Using the records that appear below, write out exactly the lines from the one with "card_pulls := summary_pulls i;" through the one with "DeletingTag (t : jstr)", keeping both end lines.

== EXTRACTED MATERIAL ==

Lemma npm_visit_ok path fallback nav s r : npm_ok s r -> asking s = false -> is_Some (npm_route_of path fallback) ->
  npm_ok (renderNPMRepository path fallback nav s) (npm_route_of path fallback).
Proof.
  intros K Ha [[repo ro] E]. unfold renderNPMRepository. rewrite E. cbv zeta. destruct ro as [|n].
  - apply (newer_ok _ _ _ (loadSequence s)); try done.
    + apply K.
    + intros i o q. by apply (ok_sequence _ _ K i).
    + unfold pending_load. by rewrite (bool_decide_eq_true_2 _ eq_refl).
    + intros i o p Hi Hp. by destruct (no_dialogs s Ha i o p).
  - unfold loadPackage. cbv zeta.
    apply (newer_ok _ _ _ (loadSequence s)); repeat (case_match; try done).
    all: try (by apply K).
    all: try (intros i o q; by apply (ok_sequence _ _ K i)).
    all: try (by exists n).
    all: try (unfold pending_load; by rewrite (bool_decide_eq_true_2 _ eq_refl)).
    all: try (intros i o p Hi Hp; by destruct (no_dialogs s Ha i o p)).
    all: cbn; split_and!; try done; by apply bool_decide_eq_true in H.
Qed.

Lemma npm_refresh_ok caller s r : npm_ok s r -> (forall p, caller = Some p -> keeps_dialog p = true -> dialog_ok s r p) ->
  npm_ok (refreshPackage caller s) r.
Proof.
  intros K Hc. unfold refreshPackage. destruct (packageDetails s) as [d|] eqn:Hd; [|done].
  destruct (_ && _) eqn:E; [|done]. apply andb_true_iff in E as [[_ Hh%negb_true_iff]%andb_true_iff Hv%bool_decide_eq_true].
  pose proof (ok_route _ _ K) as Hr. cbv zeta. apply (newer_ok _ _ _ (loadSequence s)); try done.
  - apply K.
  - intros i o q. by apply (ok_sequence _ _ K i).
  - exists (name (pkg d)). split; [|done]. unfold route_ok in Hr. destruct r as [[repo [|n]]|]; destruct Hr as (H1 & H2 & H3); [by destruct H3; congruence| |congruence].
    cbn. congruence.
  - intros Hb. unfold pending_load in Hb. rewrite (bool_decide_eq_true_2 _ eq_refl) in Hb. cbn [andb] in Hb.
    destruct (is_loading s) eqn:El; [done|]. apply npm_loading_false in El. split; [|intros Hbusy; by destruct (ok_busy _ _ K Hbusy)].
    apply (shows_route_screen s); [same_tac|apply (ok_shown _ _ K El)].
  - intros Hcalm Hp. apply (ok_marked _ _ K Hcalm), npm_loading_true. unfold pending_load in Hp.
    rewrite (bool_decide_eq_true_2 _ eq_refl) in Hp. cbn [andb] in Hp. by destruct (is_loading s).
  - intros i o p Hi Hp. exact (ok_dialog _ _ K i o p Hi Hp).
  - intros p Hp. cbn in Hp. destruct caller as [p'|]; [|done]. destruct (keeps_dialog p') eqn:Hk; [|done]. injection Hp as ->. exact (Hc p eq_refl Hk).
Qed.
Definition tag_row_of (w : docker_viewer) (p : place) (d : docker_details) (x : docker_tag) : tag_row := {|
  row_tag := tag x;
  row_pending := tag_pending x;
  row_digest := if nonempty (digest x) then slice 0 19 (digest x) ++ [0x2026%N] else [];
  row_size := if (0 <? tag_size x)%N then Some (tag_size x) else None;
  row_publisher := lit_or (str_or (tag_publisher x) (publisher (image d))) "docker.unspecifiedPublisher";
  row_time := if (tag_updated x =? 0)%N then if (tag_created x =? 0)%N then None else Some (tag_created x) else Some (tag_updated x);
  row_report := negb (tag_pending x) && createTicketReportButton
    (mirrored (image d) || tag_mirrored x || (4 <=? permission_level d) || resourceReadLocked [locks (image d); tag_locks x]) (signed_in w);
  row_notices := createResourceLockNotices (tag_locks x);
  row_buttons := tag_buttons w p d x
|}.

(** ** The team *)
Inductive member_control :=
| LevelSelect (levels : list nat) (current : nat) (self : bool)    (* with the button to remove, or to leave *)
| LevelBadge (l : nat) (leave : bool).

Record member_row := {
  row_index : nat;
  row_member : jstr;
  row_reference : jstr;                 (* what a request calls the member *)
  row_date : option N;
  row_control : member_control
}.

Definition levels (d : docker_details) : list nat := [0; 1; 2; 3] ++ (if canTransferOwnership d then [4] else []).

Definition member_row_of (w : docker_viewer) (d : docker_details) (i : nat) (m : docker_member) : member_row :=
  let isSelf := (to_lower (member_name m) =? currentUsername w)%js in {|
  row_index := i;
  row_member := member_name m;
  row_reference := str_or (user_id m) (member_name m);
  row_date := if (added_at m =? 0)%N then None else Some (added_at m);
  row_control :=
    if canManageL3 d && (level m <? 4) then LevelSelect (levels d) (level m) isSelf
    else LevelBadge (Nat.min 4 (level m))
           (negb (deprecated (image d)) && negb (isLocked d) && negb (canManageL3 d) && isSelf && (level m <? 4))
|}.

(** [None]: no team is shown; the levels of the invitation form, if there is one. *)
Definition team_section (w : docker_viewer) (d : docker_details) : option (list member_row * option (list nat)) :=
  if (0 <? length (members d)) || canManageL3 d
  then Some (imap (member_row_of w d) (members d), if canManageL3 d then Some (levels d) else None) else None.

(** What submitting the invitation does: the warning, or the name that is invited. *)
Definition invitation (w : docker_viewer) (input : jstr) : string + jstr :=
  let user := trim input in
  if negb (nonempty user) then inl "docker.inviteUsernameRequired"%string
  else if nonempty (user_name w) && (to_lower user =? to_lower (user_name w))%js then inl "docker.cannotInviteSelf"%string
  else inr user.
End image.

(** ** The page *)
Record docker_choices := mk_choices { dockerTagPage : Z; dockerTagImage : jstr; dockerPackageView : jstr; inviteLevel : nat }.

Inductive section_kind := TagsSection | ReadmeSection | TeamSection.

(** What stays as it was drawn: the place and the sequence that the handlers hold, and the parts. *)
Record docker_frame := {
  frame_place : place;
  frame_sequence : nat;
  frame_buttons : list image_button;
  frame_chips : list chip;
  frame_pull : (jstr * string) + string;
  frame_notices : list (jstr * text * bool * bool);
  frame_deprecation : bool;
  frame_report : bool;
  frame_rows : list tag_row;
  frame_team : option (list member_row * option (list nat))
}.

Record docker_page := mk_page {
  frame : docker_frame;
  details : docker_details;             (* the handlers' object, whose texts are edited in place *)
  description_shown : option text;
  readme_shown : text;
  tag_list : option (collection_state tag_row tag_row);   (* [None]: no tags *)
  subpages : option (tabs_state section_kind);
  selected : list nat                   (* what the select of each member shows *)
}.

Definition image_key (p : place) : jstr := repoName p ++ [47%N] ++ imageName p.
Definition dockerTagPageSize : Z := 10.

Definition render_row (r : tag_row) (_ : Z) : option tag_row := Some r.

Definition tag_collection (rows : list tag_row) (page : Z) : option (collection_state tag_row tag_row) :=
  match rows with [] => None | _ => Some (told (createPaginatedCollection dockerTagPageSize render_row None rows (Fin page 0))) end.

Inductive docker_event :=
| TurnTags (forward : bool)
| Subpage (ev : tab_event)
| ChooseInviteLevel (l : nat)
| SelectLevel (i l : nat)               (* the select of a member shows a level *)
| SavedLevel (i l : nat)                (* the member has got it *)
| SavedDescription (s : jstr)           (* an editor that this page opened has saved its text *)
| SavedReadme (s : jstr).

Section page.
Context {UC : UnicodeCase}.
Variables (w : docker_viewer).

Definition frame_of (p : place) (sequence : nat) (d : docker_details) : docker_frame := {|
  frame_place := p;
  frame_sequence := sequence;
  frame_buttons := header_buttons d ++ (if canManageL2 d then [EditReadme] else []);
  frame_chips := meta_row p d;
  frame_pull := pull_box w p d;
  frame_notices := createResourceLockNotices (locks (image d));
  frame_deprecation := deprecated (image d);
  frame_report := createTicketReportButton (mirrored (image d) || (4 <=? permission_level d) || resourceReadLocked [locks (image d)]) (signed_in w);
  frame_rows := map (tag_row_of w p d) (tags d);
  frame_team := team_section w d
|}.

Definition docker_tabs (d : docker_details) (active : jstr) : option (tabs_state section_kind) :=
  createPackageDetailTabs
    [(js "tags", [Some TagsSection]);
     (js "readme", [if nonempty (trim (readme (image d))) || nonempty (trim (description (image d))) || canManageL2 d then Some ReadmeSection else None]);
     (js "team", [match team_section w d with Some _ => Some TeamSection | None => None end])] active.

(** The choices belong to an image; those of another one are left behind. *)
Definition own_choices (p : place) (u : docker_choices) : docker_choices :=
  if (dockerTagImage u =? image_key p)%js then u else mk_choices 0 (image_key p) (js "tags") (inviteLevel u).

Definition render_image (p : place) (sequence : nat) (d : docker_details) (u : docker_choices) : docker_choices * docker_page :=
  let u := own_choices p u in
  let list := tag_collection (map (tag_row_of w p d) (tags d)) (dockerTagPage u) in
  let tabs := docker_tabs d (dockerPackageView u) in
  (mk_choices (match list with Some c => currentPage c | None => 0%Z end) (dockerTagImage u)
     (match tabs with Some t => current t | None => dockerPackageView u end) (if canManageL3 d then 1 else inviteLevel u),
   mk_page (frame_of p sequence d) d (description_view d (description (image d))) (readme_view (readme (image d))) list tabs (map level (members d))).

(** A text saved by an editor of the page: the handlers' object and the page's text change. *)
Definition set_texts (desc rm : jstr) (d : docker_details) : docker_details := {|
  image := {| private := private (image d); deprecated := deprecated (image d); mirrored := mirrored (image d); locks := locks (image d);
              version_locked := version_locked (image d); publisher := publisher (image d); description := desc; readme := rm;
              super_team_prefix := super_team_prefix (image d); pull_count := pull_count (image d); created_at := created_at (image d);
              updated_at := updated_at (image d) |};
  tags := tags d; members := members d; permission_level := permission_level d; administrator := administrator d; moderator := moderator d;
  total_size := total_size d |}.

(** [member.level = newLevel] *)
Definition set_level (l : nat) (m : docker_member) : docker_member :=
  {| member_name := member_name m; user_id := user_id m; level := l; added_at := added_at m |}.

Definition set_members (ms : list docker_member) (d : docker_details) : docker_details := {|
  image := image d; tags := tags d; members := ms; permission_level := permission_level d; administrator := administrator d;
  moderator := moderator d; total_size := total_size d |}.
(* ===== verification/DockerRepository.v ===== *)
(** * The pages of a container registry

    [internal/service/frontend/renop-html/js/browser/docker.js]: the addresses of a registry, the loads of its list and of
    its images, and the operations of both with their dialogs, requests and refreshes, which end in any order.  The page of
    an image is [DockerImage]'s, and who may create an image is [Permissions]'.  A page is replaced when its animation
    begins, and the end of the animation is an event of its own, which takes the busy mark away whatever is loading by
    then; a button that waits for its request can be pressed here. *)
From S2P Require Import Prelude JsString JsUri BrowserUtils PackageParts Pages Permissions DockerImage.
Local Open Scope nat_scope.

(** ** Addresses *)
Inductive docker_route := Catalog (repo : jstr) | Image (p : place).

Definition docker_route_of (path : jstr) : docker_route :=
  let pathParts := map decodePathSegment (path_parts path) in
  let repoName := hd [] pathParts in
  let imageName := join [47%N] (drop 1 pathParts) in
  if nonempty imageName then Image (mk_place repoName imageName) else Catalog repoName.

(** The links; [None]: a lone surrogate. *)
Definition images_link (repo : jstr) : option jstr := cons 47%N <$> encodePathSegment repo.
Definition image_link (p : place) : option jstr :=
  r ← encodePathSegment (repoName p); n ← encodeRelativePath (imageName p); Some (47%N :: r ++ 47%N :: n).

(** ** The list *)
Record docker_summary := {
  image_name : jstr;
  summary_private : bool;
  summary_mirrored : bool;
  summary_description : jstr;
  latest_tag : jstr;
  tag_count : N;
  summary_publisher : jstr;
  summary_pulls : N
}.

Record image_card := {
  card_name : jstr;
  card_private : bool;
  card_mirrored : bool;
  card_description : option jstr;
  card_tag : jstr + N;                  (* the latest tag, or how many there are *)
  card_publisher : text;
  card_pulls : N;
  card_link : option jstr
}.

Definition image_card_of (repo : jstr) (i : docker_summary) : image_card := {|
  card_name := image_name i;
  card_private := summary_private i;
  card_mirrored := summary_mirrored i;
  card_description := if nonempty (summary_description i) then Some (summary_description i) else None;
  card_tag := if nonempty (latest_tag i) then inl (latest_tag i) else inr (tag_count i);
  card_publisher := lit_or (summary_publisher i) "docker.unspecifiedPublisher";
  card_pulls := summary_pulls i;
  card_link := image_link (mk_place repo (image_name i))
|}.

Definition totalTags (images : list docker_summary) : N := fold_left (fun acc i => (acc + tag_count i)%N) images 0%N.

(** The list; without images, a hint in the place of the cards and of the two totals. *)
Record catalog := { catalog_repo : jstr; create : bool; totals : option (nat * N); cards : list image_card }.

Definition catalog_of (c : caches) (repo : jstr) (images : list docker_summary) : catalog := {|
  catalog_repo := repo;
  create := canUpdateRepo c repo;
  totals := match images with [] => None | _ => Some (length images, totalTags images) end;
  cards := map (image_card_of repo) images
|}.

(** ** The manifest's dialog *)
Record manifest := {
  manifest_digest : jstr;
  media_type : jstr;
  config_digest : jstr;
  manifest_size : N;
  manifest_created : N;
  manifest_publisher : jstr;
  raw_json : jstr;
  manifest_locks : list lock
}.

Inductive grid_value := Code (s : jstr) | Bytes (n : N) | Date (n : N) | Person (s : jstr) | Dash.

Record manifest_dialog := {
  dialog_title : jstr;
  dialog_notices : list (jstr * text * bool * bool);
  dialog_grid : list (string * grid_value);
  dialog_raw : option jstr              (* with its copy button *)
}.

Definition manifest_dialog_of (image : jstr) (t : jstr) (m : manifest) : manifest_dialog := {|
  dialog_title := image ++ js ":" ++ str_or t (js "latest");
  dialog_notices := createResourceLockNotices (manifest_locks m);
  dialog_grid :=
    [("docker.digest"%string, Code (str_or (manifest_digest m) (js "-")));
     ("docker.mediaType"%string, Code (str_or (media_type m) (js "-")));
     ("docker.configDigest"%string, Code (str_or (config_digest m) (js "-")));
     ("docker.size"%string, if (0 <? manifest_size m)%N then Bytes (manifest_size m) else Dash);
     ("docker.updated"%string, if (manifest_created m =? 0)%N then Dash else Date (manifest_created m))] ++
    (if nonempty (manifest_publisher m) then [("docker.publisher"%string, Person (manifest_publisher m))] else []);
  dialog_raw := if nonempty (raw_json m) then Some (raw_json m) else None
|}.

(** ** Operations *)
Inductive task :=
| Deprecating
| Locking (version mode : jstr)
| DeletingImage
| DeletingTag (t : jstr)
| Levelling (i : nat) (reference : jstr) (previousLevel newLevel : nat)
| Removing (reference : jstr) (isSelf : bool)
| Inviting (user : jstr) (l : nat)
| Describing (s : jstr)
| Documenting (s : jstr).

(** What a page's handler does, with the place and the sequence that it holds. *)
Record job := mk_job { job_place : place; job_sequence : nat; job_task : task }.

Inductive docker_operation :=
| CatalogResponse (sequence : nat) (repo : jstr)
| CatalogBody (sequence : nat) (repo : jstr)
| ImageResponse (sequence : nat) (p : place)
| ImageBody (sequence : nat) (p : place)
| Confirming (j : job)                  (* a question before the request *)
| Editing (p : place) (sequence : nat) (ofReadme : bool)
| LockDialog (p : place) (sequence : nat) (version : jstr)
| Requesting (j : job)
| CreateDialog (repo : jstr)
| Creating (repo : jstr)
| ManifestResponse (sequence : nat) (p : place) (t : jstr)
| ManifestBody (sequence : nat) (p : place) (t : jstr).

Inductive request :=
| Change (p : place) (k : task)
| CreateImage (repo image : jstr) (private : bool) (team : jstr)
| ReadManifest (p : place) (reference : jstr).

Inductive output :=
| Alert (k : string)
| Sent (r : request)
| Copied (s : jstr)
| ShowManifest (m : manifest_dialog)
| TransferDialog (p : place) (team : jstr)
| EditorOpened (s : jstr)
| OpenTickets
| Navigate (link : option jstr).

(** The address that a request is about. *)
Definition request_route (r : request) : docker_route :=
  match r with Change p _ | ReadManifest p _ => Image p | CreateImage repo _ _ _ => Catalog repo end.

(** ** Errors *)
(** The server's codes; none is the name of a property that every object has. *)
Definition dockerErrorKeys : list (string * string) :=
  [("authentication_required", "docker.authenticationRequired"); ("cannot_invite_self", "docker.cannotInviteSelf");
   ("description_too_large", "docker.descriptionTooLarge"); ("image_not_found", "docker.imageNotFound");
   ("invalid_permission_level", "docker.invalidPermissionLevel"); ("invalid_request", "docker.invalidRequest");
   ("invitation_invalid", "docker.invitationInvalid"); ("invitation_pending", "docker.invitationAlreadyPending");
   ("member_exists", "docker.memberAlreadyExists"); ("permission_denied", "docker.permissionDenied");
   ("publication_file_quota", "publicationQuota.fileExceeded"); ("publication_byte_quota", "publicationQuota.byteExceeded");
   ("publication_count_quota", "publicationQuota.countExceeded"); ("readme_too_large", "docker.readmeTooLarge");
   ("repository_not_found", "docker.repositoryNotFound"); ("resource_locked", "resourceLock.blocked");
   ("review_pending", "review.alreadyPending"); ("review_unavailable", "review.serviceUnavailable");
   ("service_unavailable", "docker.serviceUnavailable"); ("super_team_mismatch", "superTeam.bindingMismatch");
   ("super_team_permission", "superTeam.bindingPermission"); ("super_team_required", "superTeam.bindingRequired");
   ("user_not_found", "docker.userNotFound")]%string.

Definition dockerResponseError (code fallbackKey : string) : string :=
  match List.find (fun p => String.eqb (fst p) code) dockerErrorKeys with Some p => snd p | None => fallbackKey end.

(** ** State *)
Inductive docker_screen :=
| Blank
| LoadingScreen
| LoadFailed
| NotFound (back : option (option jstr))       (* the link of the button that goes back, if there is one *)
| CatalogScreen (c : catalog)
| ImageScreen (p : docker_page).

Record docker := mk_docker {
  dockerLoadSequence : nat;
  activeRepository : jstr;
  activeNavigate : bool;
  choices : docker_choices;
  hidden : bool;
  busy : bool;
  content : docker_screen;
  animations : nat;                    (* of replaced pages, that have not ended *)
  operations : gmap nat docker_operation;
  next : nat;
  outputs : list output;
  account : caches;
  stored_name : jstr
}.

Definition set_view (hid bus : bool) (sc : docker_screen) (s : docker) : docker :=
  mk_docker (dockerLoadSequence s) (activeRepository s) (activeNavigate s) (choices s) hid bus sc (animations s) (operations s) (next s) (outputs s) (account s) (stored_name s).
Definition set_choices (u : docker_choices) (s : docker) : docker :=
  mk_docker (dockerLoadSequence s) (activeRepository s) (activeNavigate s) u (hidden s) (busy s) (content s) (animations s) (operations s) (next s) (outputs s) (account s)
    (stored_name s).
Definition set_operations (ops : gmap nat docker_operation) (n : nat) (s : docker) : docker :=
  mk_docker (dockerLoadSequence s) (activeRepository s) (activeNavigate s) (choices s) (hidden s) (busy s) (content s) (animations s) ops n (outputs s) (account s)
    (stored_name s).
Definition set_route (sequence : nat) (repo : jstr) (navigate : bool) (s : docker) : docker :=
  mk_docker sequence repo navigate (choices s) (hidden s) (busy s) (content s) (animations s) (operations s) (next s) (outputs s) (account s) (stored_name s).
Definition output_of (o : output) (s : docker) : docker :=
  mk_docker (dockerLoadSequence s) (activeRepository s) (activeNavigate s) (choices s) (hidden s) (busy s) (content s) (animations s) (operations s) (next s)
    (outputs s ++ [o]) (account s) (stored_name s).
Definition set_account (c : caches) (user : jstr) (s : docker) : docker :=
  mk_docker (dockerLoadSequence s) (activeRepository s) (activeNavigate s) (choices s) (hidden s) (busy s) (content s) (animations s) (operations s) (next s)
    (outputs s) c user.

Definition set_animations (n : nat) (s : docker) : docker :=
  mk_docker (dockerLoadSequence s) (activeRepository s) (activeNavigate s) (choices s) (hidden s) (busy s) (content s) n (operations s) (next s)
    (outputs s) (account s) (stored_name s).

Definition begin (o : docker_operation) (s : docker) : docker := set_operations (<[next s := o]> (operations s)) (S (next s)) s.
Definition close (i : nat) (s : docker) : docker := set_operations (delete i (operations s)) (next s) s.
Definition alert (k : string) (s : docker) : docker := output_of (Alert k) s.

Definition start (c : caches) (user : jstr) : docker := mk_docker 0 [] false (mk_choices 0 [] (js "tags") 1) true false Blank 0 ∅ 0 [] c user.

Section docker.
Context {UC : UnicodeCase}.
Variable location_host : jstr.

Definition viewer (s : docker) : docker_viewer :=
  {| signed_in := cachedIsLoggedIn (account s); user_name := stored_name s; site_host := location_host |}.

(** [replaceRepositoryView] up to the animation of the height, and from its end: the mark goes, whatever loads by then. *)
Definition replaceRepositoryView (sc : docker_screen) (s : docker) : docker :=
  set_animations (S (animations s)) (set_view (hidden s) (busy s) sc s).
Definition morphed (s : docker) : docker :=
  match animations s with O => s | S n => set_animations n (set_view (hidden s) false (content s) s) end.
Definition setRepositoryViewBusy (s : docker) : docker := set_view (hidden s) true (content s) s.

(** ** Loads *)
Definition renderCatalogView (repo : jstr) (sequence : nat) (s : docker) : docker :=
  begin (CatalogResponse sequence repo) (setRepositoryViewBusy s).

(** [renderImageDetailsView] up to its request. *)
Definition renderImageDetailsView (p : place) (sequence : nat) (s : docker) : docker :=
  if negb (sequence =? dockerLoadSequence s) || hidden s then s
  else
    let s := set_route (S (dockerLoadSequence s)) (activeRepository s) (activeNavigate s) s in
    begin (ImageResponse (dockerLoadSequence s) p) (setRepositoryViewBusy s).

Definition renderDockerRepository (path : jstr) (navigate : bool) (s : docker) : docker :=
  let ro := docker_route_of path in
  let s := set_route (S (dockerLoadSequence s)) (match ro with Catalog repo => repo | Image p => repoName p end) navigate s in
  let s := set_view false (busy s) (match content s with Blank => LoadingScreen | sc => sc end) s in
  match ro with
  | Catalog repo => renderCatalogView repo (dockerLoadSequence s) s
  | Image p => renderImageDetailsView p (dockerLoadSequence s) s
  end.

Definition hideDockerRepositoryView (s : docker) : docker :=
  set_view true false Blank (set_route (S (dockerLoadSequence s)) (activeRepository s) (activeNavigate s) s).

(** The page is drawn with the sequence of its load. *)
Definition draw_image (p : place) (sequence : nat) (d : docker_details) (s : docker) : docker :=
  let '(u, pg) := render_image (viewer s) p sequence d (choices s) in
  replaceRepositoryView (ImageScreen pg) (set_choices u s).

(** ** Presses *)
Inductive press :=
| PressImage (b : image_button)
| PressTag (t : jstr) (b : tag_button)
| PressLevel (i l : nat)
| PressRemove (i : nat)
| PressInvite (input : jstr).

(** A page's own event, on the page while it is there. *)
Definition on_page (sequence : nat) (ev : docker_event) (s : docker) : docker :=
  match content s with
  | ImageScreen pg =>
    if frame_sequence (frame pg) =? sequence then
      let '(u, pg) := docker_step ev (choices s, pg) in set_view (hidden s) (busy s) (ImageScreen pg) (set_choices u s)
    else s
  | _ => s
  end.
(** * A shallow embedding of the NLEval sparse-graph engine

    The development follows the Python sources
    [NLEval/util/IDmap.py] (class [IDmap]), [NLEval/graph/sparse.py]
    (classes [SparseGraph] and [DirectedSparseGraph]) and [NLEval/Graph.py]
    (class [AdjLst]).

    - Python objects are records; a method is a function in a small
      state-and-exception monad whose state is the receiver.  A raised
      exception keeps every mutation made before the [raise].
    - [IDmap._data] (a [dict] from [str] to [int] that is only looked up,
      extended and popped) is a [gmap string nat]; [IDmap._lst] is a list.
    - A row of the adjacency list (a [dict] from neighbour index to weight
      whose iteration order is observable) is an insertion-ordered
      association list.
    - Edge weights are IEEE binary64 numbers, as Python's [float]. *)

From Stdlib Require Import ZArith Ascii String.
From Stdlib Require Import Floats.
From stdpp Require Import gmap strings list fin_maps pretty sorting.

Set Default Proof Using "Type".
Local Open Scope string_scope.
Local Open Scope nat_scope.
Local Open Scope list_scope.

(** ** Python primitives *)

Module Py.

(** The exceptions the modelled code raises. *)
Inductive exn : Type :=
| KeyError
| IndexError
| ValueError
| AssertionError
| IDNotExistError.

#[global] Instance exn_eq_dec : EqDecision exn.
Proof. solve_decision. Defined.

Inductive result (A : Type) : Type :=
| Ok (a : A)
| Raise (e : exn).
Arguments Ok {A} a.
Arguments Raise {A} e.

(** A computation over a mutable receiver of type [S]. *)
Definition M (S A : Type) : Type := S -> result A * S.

===

OUTPUT FOR THIS TASK:
  card_pulls := summary_pulls i;
  card_link := image_link (mk_place repo (image_name i))
|}.

Definition totalTags (images : list docker_summary) : N := fold_left (fun acc i => (acc + tag_count i)%N) images 0%N.

(** The list; without images, a hint in the place of the cards and of the two totals. *)
Record catalog := { catalog_repo : jstr; create : bool; totals : option (nat * N); cards : list image_card }.

Definition catalog_of (c : caches) (repo : jstr) (images : list docker_summary) : catalog := {|
  catalog_repo := repo;
  create := canUpdateRepo c repo;
  totals := match images with [] => None | _ => Some (length images, totalTags images) end;
  cards := map (image_card_of repo) images
|}.

(** ** The manifest's dialog *)
Record manifest := {
  manifest_digest : jstr;
  media_type : jstr;
  config_digest : jstr;
  manifest_size : N;
  manifest_created : N;
  manifest_publisher : jstr;
  raw_json : jstr;
  manifest_locks : list lock
}.

Inductive grid_value := Code (s : jstr) | Bytes (n : N) | Date (n : N) | Person (s : jstr) | Dash.

Record manifest_dialog := {
  dialog_title : jstr;
  dialog_notices : list (jstr * text * bool * bool);
  dialog_grid : list (string * grid_value);
  dialog_raw : option jstr              (* with its copy button *)
}.

Definition manifest_dialog_of (image : jstr) (t : jstr) (m : manifest) : manifest_dialog := {|
  dialog_title := image ++ js ":" ++ str_or t (js "latest");
  dialog_notices := createResourceLockNotices (manifest_locks m);
  dialog_grid :=
    [("docker.digest"%string, Code (str_or (manifest_digest m) (js "-")));
     ("docker.mediaType"%string, Code (str_or (media_type m) (js "-")));
     ("docker.configDigest"%string, Code (str_or (config_digest m) (js "-")));
     ("docker.size"%string, if (0 <? manifest_size m)%N then Bytes (manifest_size m) else Dash);
     ("docker.updated"%string, if (manifest_created m =? 0)%N then Dash else Date (manifest_created m))] ++
    (if nonempty (manifest_publisher m) then [("docker.publisher"%string, Person (manifest_publisher m))] else []);
  dialog_raw := if nonempty (raw_json m) then Some (raw_json m) else None
|}.

(** ** Operations *)
Inductive task :=
| Deprecating
| Locking (version mode : jstr)
| DeletingImage
| DeletingTag (t : jstr)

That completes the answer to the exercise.